Few LDCs are net exporters of rice. However, it was feared that LDCs might export, in line with the rules of origin, the totality of their domestic rice production to the EU, while importing their domestic consumption requirements from the world market. Another fear was that the LDCs might import raw rice, process it and then export it back to the EU, adding sufficient value so as to meet the rules of origin requirements. Reducing the support price for rice by around 50% was projected to translate into a very sharp fall in EU domestic prices towards world market levels, which would boost EU rice competitiveness while reducing the attractiveness of the EU market as an export market.

Changes in the EU rice import regime

This reform had a knock-on consequence forthe general import regime for rice. Although the EU had negotiated high bound tariffs in the Uruguay Round, applied tariffs were limited under a special regime negotiated with principal suppliers to a fixed margin of preference over the EU intervention price. With the reduction in the EU intervention price the continuation of this import regime could have led to widely varying border protection which could even fall to zero duty. Thus the EU decided to make use of the WTO provision to withdraw its Uruguay Round offer and introduced a new tariff regime while offering to negotiate appropriate compensation with its principal suppliers.

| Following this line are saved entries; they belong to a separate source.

(** A page that shows three channels and the components of [rgb2cmyk] is
    left as it is by [hexChanged] and by [rgbChanged]. *)
Lemma shows_settled p d r g b c m y k :
  channel r → channel g → channel b →
  Forall2 (format_of p) (rgb2cmyk (of_Z r) (of_Z g) (of_Z b)) [c; m; y; k] →
  let d' := shows p d r g b c m y k in
  rgbChanged p d' = Ok d' ∧ hexChanged p d' = Ok (ReturnsUndefined, d').
Proof.
  intros Hr Hg Hb Hf d'. split.
  - destruct (valid_channel r Hr) as (Vr1 & Vr2 & _ & Vr).
    destruct (valid_channel g Hg) as (Vg1 & Vg2 & _ & Vg).
    destruct (valid_channel b Hb) as (Vb1 & Vb2 & _ & Vb).
    destruct (rgbChanged_spec p d' r g b Hr Hg Hb)
      as (c' & m' & y' & k' & Hf' & ->).
    + unfold d'. cbn [shows rgb_R]. by rewrite Vr2, Vr1.
    + unfold d'. cbn [shows rgb_G]. by rewrite Vg2, Vg1.
    + unfold d'. cbn [shows rgb_B]. by rewrite Vb2, Vb1.
    + unfold d'. rewrite shows_shows.
      pose proof (format_of_unique _ _ _ _ Hf Hf') as [= <- <- <- <-]. done.
  - destruct (hexChanged_spec p d' r g b Hr Hg Hb)
      as (c' & m' & y' & k' & Hf' & ->).
    + unfold d'. cbn [shows hex]. by apply makeValidHex_shown.
    + unfold d'. rewrite shows_shows.
      pose proof (format_of_unique _ _ _ _ Hf Hf') as [= <- <- <- <-]. done.
Qed.

(** [rgbChanged] is idempotent: run on the page that it has left, it
    leaves the same page. *)
Theorem rgbChanged_idempotent (p : prefs) (d d' : page) :
  rgbChanged p d = Ok d' → rgbChanged p d' = Ok d'.
Proof.
  destruct (rgbChanged_result p d)
    as (r & g & b & c & m & y & k & (Hr & Hg & Hb) & _ & Hf & ->).
  intros [= <-]. by apply shows_settled.
Qed.
(** X14. The market list: when get_tradeable_markets returns a list, it
    has at most 50 entries and every one starts with "KRW-". *)
Theorem tradeable_markets_krw (ex : Exchange) (jitter : nat → Q)
    (markets : list string) :
  (get_tradeable_markets ex jitter).2 = Ok (Some markets) →
  (length markets ≤ 50)%nat ∧
  Forall (λ m, String.prefix "KRW-" m = true) markets.
Proof.
  intros H.
  destruct (api_retry_value_of_attempt _ _ _ _ _ H) as (j & _ & Hj).
  destruct (market_all ex j) as [all |]; [| done]. simpl in Hj.
  injection Hj as <-. split; [rewrite length_take; lia |].
  apply Forall_take.
  apply Forall_forall. intros m Hm.
  by apply list_elem_of_In, List.filter_In in Hm as [_ Hm].
Qed.

End Ranking.

(** ** Volume spike and rate limiter (trade_utils.py) *)

Section MarketQueries.

Import TradeUtils RetrySpec TradeUtilsMore MarketScenario.
Local Open Scope Q_scope.

Lemma tradeable_markets_krw_witness :
  (length ["KRW-BTC"; "KRW-ETH"] ≤ 50)%nat ∧
  Forall (λ m, String.prefix "KRW-" m = true) ["KRW-BTC"; "KRW-ETH"].
Proof.
  apply (tradeable_markets_krw listing_exchange (λ _, 0)). reflexivity.
Defined.




(** X16. The rate limiter: when the clock has not gone back, the time
    recorded for a call is at least [call_interval] after the time recorded
    for the call before; the wait is never negative, never longer than the
    interval, and zero once the interval has elapsed. *)
Theorem wait_if_needed_spacing (self : RateLimiter) (clock : Q) :
  last_call_time self <= clock → 0 <= call_interval self →
  let r := wait_if_needed self clock in
  last_call_time self + call_interval self <= last_call_time r.1.1 ∧
  last_call_time r.1.1 == r.1.2 ∧
  r.1.2 == clock + r.2 ∧
  0 <= r.2 ∧ r.2 <= call_interval self ∧
  (call_interval self <= clock - last_call_time self → r.2 == 0).
Proof.
  intros Hclock Hint. unfold wait_if_needed. simpl.
  destruct (Qle_bool (call_interval self) (clock - last_call_time self))
    eqn:Hle; simpl.
  - apply Qle_bool_iff in Hle. repeat split; intros; lra.
  - apply Qle_bool_false in Hle. repeat split; intros; lra.
Qed.
(** * swag [format] package: traversal, filtering, change gate, atomic write

    A shallow embedding of [format/format.go] (txix-open/swag) together with
    a model of the parts of Go's standard library it calls ([path/filepath],
    [strings], [bytes], [os], [io]), and the properties of the natural
    language specification stated and proved over that embedding.

    Go strings are byte sequences: they are [string] here (a list of 8-bit
    [ascii]); a [[]byte] is a [list byte]. *)

From Stdlib Require Import ZArith Ascii String List Lia Bool.
From Stdlib.Strings Require Import Byte.
From stdpp Require Import base option list gmap strings sorting.

Open Scope string_scope.
Open Scope list_scope.

(** ** Strings as character lists *)

Definition chars (s : string) : list ascii := list_ascii_of_string s.
Definition str (l : list ascii) : string := string_of_list_ascii l.

(** ** Package [strings] *)
Module strings.

(** [strings.HasPrefix], on character lists. *)
Fixpoint has_prefix (p s : list ascii) : bool :=
  match p, s with
  | [], _ => true
  | _ :: _, [] => false
  | a :: p', b :: s' => Ascii.eqb a b && has_prefix p' s'
  end.

(** [strings.HasSuffix(s, suffix)]:
    [len(s) >= len(suffix) && s[len(s)-len(suffix):] == suffix]. *)
Definition HasSuffix (s suffix : string) : bool :=
  has_prefix (rev (chars suffix)) (rev (chars s)).

(** [strings.ToLower] on the ASCII range: ['A'..'Z'] are mapped to
    ['a'..'z'], every other byte is kept.  (Go lower-cases non-ASCII
    runes with the Unicode tables; those are outside this model.) *)
Definition lower (c : ascii) : ascii :=
  let n := N_of_ascii c in
  if (65 <=? n)%N && (n <=? 90)%N then ascii_of_N (n + 32) else c.

Definition ToLower (s : string) : string := str (map lower (chars s)).

(** [strings.Split(s, sep)] for a one-byte separator: always at least one
    field, empty fields are kept. *)
Fixpoint split_on (sep : ascii) (s : list ascii) : list (list ascii) :=
  match s with
  | [] => [[]]
  | c :: s' =>
      if Ascii.eqb c sep then [] :: split_on sep s'
      else match split_on sep s' with
           | h :: t => (c :: h) :: t
           | [] => [[c]]
           end
  end.
(** * Loomwork mobile editor: the draft / commit lifecycle

    A shallow embedding of [src/components/mobile/github.ts] and of the
    session logic of [src/components/mobile/MobileApp.tsx].

    - JavaScript strings are [string]s; the operations used here
      (regular expressions over single characters, concatenation) do not
      depend on the width of a code unit.
    - [async] functions are functions in a state-and-exception monad over
      the remote store; a [throw] / rejected promise is [Throw].
    - The GitHub REST API is the environment: [fetch] is a parameter of
      the development and answers each request with a response or a
      network failure. *)

From Stdlib Require Import ZArith Ascii String List Lia Bool Permutation.
From stdpp Require Import base option list strings gmap pretty sorting.

Open Scope string_scope.
Open Scope Z_scope.

Set Warnings "-register-all".

(* ===================================================================== *)
(** ** JavaScript errors and results *)
(* ===================================================================== *)

(** A thrown value: the constructor's name ([Error], [TypeError], ...)
    and the [message] property. *)
Record JsError := mkError { err_name : string; err_message : string }.

Definition Error (msg : string) : JsError := mkError "Error" msg.
Definition TypeError (msg : string) : JsError := mkError "TypeError" msg.

(** The result of running a piece of code: a value, a thrown error, or
    a computation that was cut off by the recursion budget of the model
    ([OutOfFuel], only produced by [listFilesRecursive]). *)
Inductive Outcome (A : Type) : Type :=
| Ok (a : A)
| Throw (e : JsError)
| OutOfFuel.
Arguments Ok {A} a.
Arguments Throw {A} e.
Arguments OutOfFuel {A}.

(* ===================================================================== *)
(** ** Strings *)
(* ===================================================================== *)

Module Str.

(** [before s s'] is the part of [s] in front of its suffix [s']. *)
Definition before (s s' : string) : string :=
  substring 0 (String.length s - String.length s') s.

(** [snoc s c] appends one character. *)
Definition snoc (s : string) (c : ascii) : string := s ++ String c "".

End Str.

(* ===================================================================== *)
(** ** Regular expressions

    The fragment of ECMAScript regular expressions that [parseRepo]
    uses: literal characters, negated one-character classes, greedy
    [+] on a class, greedy [?], capturing and non-capturing groups and
    the end anchor [$] (no [m] flag: end of input only).  The matcher is
    the backtracking matcher of the language specification, written in
    continuation-passing style. *)
(* ===================================================================== *)

Module Regex.

Inductive cset : Type :=
| Only (c : ascii)          (* the character itself, e.g. [\.] or [\/] *)
| Except (c : ascii).       (* [[^c]] *)

Definition accepts (cs : cset) (c : ascii) : bool :=
  match cs with
  | Only d => Ascii.eqb c d
  | Except d => negb (Ascii.eqb c d)
  end.

Inductive regex : Type :=
| Chr (cs : cset)
| Plus (cs : cset)                 (* [cs+], greedy *)
| Cat (r1 r2 : regex)
| Maybe (r : regex)                (* [r?], greedy *)
| Group (n : nat) (r : regex)      (* the n-th capturing group *)
| NoCapture (r : regex)            (* [(?:r)] *)
| Eos.                             (* [$] *)

(** A literal word such as [github\.com\/]. *)
Fixpoint word (w : string) (k : regex) : regex :=
  match w with
  | "" => k
  | String c w' => Cat (Chr (Only c)) (word w' k)
  end.

Definition captures := gmap nat string.

Section Matcher.
Context {R : Type}.
(** The [catch] block. The second date is computed with [toISOString],
    which throws on an invalid date, and the throw leaves the handler. *)
Definition fallback (config : UserConfig) : outcome Json.value :=
  match
    JsDate.toISOString
      (JsDate.of_time
         (JsDate.plus (JsDate.of_string (startDate config)) 86400000))
  with
  | Thrown reason => Thrown reason
  | Returned next_day =>
      Returned (two_events (startDate config) next_day (username config))
  end.

(** What the promise of [generateSimulationPlan] settles to, and the
    lines written by [console.error]. *)
Definition generateSimulationPlan (generateContent : Generator)
  (config : UserConfig) : outcome Json.value * list (string * string) :=
  match generate generateContent config with
  | Returned plan => (Returned plan, [])
  | Thrown reason =>
      (fallback config, [("AI Generation failed:", reason)])
  end.

(** Generation failure, in its three kinds: the collaborator rejects, the
    cleaned text is empty, the cleaned text does not parse. [reason] is
    the message of what the [try] block throws. *)
Inductive generation_fails (g : Generator) (c : UserConfig) : string -> Prop :=
| collaborator_fault reason :
    g (request c) = Thrown reason ->
    generation_fails g c reason
| empty_response response :
    g (request c) = Returned response ->
    truthy (clean (response_text response)) = false ->
    generation_fails g c "No data returned from AI"
| parse_failure response reason :
    g (request c) = Returned response ->
    truthy (clean (response_text response)) = true ->
    Json.parse (clean (response_text response)) = Thrown reason ->
    generation_fails g c reason.

End Gemini.

(** ** Predicates of the specification *)

Module Spec.

(** Modelled from the spec: [validateConfig] (section 4.1) is not in the
    source. A configuration is valid when its intensity is an integer in
    1..10 and its dates are calendar dates with start no later than end. *)
Definition validConfig (c : UserConfig) : bool :=
  ((1 <=? intensity c) && (intensity c <=? 10))%Z
  && match JsDate.parse_date (startDate c), JsDate.parse_date (endDate c) with
     | Some a, Some b => (a <=? b)%Z
     | _, _ => false
     end.

(** Modelled from the spec: the window check on an event is not in the
    source. The event's date falls on a day of the inclusive window
    [startDate, endDate]. *)
Definition date_in_window (c : UserConfig) (event : Json.value) : bool :=
  match Json.field "date" event with
  | Some (Json.Str d) =>
      match JsDate.parse_date (startDate c), JsDate.parse (Json.text_of d),
            JsDate.parse_date (endDate c) with
      | Some a, Some t, Some b =>
          ((a / JsDate.msPerDay <=? t / JsDate.msPerDay)
           && (t / JsDate.msPerDay <=? b / JsDate.msPerDay))%Z
      | _, _, _ => false
      end
  | _ => false
  end.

Although agreement with India and Pakistan (which mainly supply high-quality basmati rice for which a zero-duty regime was agreed) was quickly reached, the US objected to the unilateral change in the import regime and threatened to withdraw an equivalent value of trade concessions from the EU. This dispute was resolved in early 2005 whereby the EU agreed to lower tariffs on husked rice imports from the US provided imports did not grow more rapidly than agreed levels. A final agreement with Thailand was reached soon after.

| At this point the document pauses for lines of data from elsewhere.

(* ================================================================== *)
(** ** More on the U gate *)

Lemma U_closed_form_adjoint phi theta omega :
  meq 2 (U_closed_form (- omega) (- theta) (- phi)) (madj (U_closed_form phi theta omega)).
Proof.
  intros i j Hi Hj. unfold madj, U_closed_form, expi.
  replace ((- omega + - phi) / 2) with (- ((phi + omega) / 2)) by lra.
  replace ((- omega - - phi) / 2) with ((phi - omega) / 2) by lra.
  replace (- theta / 2) with (- (theta / 2)) by lra.
  rewrite !cos_neg, !sin_neg, !Ropp_involutive.
  destruct i as [|[|i]]; try lia; destruct j as [|[|j]]; try lia; c_eq; ring.
Qed.

(** X13.  The U gate is inverted by reversing and negating its
    parameters: when the k-th parameters of a second tensor are
    (-omega, -theta, -phi) for the k-th parameters (phi, theta, omega) of a
    first one, the k-th matrix of the second is the conjugate transpose of
    the k-th matrix of the first, and their product is the identity. *)
Theorem X13_U_inverse :
  forall qubits nq u (thetas thetas' : tensor R) (n : nat),
    U.init qubits nq = Ok u ->
    shape thetas = [3; n]%nat -> shape thetas' = [3; n]%nat ->
    exists M M',
      U.matrices u thetas = Ok M /\ U.matrices u thetas' = Ok M' /\
      forall k, (k < n)%nat ->
        item thetas' [0; k]%nat = - item thetas [2; k]%nat ->
        item thetas' [1; k]%nat = - item thetas [1; k]%nat ->
        item thetas' [2; k]%nat = - item thetas [0; k]%nat ->
        meq 2 (slice M' k) (madj (slice M k)) /\
        meq 2 (mmul 2 (slice M k) (slice M' k)) mid.
Proof.
  intros qubits nq u thetas thetas' n Hu Hs Hs'.
  destruct (@U_matrices_spec _ _ _ thetas _ Hu Hs) as (M & E & _ & HM).
  destruct (@U_matrices_spec _ _ _ thetas' _ Hu Hs') as (M' & E' & _ & HM').
  exists M, M'. repeat (split; [assumption|]).
  intros k Hk H0 H1 H2.
  assert (Hadj : meq 2 (slice M' k) (madj (slice M k))).
  { eapply meq_trans; [apply (HM' k Hk)|]. rewrite H0, H1, H2.
    eapply meq_trans; [apply U_closed_form_adjoint|].
    apply madj_meq, meq_sym, (HM k Hk). }
  split; [exact Hadj|].
  eapply meq_trans; [apply mmul_meq; [apply meq_refl | exact Hadj]|].
  apply (@unitary_meq 2 _ _ (HM k Hk)), U_closed_form_unitary.
Qed.

Lemma X13_witness :
  exists u M M',
    U.init [0%nat] 1 = Ok u /\
    U.matrices u (tensor2 0 [[1]; [2]; [3]]) = Ok M /\
    U.matrices u (tensor2 0 [[- 3]; [- 2]; [- 1]]) = Ok M' /\
    meq 2 (mmul 2 (slice M 0%nat) (slice M' 0%nat)) mid.
Proof.
  destruct (@X13_U_inverse [0%nat] 1%nat _ (tensor2 0 [[1]; [2]; [3]])
              (tensor2 0 [[- 3]; [- 2]; [- 1]]) 1%nat (U_init_ok _ _) eq_refl eq_refl)
    as (M & M' & E & E' & H).
  eexists _, M, M'. split; [apply U_init_ok|]. repeat (split; [assumption|]).
  apply (proj2 (H 0%nat ltac:(lia) eq_refl eq_refl eq_refl)).
Defined.

Lemma U_closed_form_RY theta :
  meq 2 (U_closed_form 0 theta 0)
        (rotation_closed_form (as_matrix IMAT) (as_matrix YMAT) theta).
Proof.
  intros i j Hi Hj. unfold U_closed_form, expi.
  replace ((0 + 0) / 2) with 0 by lra. replace ((0 - 0) / 2) with 0 by lra.
  rewrite Ropp_0, cos_0, sin_0.
  destruct i as [|[|i]]; try lia; destruct j as [|[|j]]; try lia;
    cbv [rotation_closed_form msub mscale as_matrix item IMAT YMAT tensor2 nth];
    c_eq; ring.
Qed.

Lemma U_closed_form_RZ phi omega :
  meq 2 (U_closed_form phi 0 omega)
        (rotation_closed_form (as_matrix IMAT) (as_matrix ZMAT) (phi + omega)).
Proof.
  intros i j Hi Hj. unfold U_closed_form, expi.
  replace (0 / 2) with 0 by lra. rewrite cos_0, sin_0, !cos_neg, !sin_neg.
  destruct i as [|[|i]]; try lia; destruct j as [|[|j]]; try lia;
    cbv [rotation_closed_form msub mscale as_matrix item IMAT ZMAT tensor2 nth];
    c_eq; ring.
Qed.

(** X14.  The U gate contains the rotations about Y and Z: where phi and
    omega are 0 its matrix is the one RY builds at theta, and where theta
    is 0 its matrix is the one RZ builds at phi + omega. *)
Theorem X14_U_special_cases :
  forall qubits nq u (thetas angles : tensor R) (n : nat),
    U.init qubits nq = Ok u ->
    shape thetas = [3; n]%nat -> batch_shape angles n ->
    exists gy gz M My Mz,
      RY qubits nq = Ok gy /\ RZ qubits nq = Ok gz /\
      U.matrices u thetas = Ok M /\
      RotationGate.matrices gy angles = Ok My /\
      RotationGate.matrices gz angles = Ok Mz /\
      forall k, (k < n)%nat ->
        (item thetas [0; k]%nat = 0 -> item thetas [2; k]%nat = 0 ->
         batch_angle angles k = item thetas [1; k]%nat ->
         meq 2 (slice M k) (slice My k)) /\
        (item thetas [1; k]%nat = 0 ->
         batch_angle angles k = item thetas [0; k]%nat + item thetas [2; k]%nat ->
         meq 2 (slice M k) (slice Mz k)).
Proof.
  intros qubits nq u thetas angles n Hu Hs Hb.
  assert (Hz : RZ qubits nq = Ok (RotationGate.mk qubits nq "Z" IMAT ZMAT)) by reflexivity.
  assert (Hy : RY qubits nq = Ok (RotationGate.mk qubits nq "Y" IMAT YMAT)) by reflexivity.
  destruct (@U_matrices_spec _ _ _ thetas _ Hu Hs) as (M & E & _ & HM).
  destruct (@RotationGate_slices _ _ _ _ angles n Hy Hb) as (My & Ey & _ & HMy).
  destruct (@RotationGate_slices _ _ _ _ angles n Hz Hb) as (Mz & Ez & _ & HMz).
  eexists _, _, M, My, Mz. repeat (split; [eassumption|]).
  intros k Hk. split.
  - intros H0 H2 Ha. eapply meq_trans; [apply (HM k Hk)|]. rewrite H0, H2.
    eapply meq_trans; [apply U_closed_form_RY|]. rewrite <- Ha.
    apply meq_sym, (HMy k Hk).
  - intros H1 Ha. eapply meq_trans; [apply (HM k Hk)|]. rewrite H1.
    eapply meq_trans; [apply U_closed_form_RZ|]. rewrite <- Ha.
    apply meq_sym, (HMz k Hk).
Qed.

The European Commission has just released a report reviewing the operation of these trade agreements in the rice sector which concludes that they have worked satisfactorily. Overall, there has been significant growth in EU rice consumption (partly stimulated by the access of Bulgaria and Romania) while EU production has remained stable, with the growing being met by imports. As a result, rice self-sufficiency has fallen from over 90 per cent in the late 1990s to around two-thirds today.

Composition of EU rice supplies

EU rice self-sufficiency to fall further in future

In the future, there is a likely to be a continued trend towards lower self-sufficiency. In recent years, there was a dramatic increase in world rice prices as a result of trade policy interventions by some of the major exporters and panic reactions by some importers, which has also benefited EU rice producers. Rice prices have been more than double intervention levels. With better global rice harvests, rice prices are likely to fall back from recent levels. In the CAP Health Check, the remaining coupled payments to rice producers will be decoupled, although Member States retain the possibility of some coupled payments under the Article 68 national envelope payments.

Further changes in the EU rice import regime will take place this September (when the remaining quotas are removed on imports from LDCs under the Everything But Arms agreement) and on 1 January 2010 when imports will be freed from all African, Carribean and Pacific countries that have signed Economic Partnership Agreements with the EU. However, the latter is not expected to have any major impact as only two ACP countries (Guyana and Surinam) are currently exporters of rice to the EU.